# Anyone else dealing with COPD?



## rustus (May 28, 2004)

I haven't been able to ride for the last couple of years due to my chronic obstructive pulmonary disease (COPD), and finally had to stop working late last year. Since I now have lots of spare time, I have found that a cautious exercise regimen seems to help some. I am hoping to get back on the bike when the snow melts (at least a little bit). Was wondering if anybody else was dealing with this issue and might have some advice or input.


----------



## kevhogaz (Sep 28, 2005)

I have COPD, asthma, and allergies!!

Here's what works for me.

Go slow. Realize you're not on the same playing field as everyone else, and take your time getting in shape. Start small, and work your way up to where you wanna be.

Train indoors when it's cold. Cold air is the worst thing for my lungs.
Get a trainer, and use it. Intervals work best indoors. I use Sufferfest videos, and was a member on Zwift.

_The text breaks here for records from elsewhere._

(** The remainder that is left, shifted back and joined. *)
Lemma remainder_spec lu lv lq u (m n : nat) d R : digits_ok 0 lu -> 0 <= u -> u + Z.of_nat (m + n) = 4 -> (1 <= n)%nat -> 0 <= d < 16 ->
  (forall i, 0 <= i < u -> dig lu i = 0) -> val lu u (S (m + n)) = R * 2 ^ d -> 0 <= R * 2 ^ d < B ^ Z.of_nat n ->
  exists lu', (_ ← when (negb (d =? 0)) (unshift n u (Z.of_nat m) d); r ← join U; mret (Some r)) (mk_digits lu lv lq) =
    Ret (Some R) (mk_digits lu' lv lq).
Proof.
  intros Hu Hu0 Hum Hn Hd Hz Hv HR.
  assert (Hall : val lu 0 5 = R * 2 ^ d).
  { replace 5%nat with (Z.to_nat u + S (m + n))%nat by lia. rewrite val_app, (val_zero lu 0) by (intros; apply Hz; lia).
    replace (0 + Z.of_nat (Z.to_nat u)) with u by lia. lia. }
  assert (Hs : forall i, 0 <= i < 5 - Z.of_nat n -> dig lu i = 0).
  { intros i Hi. apply (val_small 0 lu 0 n Hu ltac:(lia) (5 - n)); try lia. replace (5 - n + n)%nat with 5%nat by lia. lia. }
  destruct (Z.eqb_spec d 0) as [->|Hd0].
  - exists lu. cbn [when negb]. erewrite run_bind by reflexivity.
    erewrite run_bind by (apply join_spec; [apply Hu|intros i Hi; apply Hu; lia]). cbn [space uspace].
    rewrite val_front in Hall. rewrite Hs, Z.mul_0_l, Z.add_0_l in Hall by lia. change (0 + 1) with 1 in Hall.
    rewrite Hall. by rewrite Z.pow_0_r, Z.mul_1_r.
  - destruct (unshift_spec lv lq u (Z.of_nat m) d n ltac:(lia) ltac:(lia) ltac:(lia) lu Hu) as (lu' & Hrun & Hu' & Ho & Hz' & Hv').
    exists lu'. cbn [when negb]. erewrite run_bind by exact Hrun.
    erewrite run_bind by (apply join_spec; [apply Hu'|intros i Hi; apply Hu'; lia]). cbn [space uspace].
    assert (E1 : val lu' 1 4 = val lu' 0 5).
    { rewrite (val_front lu' 0). destruct (Z.eq_dec (u + Z.of_nat m) 0) as [E|E].
      - rewrite E in Hz'. rewrite Hz'. change (0 + 1) with 1. lia.
      - rewrite Ho, Hs by lia. change (0 + 1) with 1. lia. }
    assert (E2 : val lu' 0 5 = val lu' (u + Z.of_nat m + 1) n).
    { replace 5%nat with (S (Z.to_nat u + m) + n)%nat by lia. rewrite val_app, (val_zero lu' 0); [rewrite Z.mul_0_l, Z.add_0_l; f_equal; lia|].
      intros i Hi. destruct (Z.eq_dec i (u + Z.of_nat m)) as [->|]; [done|]. rewrite Ho, Hs by lia. done. }
    assert (E3 : val lu (u + Z.of_nat m) (S n) = R * 2 ^ d).
    { rewrite <- Hall. replace 5%nat with (Z.to_nat (u + Z.of_nat m) + S n)%nat by lia.
      rewrite val_app, (val_zero lu 0) by (intros; apply Hs; lia). rewrite Z.mul_0_l, Z.add_0_l. f_equal. lia. }
    pose proof (Z.pow_pos_nonneg 2 d ltac:(lia) ltac:(lia)) as Hp.
    rewrite E1, E2, Hv', E3, Z.div_mul by lia. rewrite Z.mod_small; [done|]. split; [nia|]. nia.
Qed.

Cross-train. I joined a gym, and run on the treadmill. I don't run fast, but the 1/2 hour of non-stop movement has done wonders for my fitness.

Don't get depressed. Some days will suck, deal with it, and don't let it get in your head. Try again the next day.

Buy a road bike, if you can ride in your area. I ride mine as well as my MTB, and it helps with the aerobic side of things. 

Also, get the best meds your doc will prescribe. There's a ton of new meds out there, get some samples and see what works.


----------



## cbrossman (Mar 23, 2004)

Asthma sufferer here, for which I take lots of drugs.
Get the drugs and use them; I always take a few hits off the rescue inhaler before each ride.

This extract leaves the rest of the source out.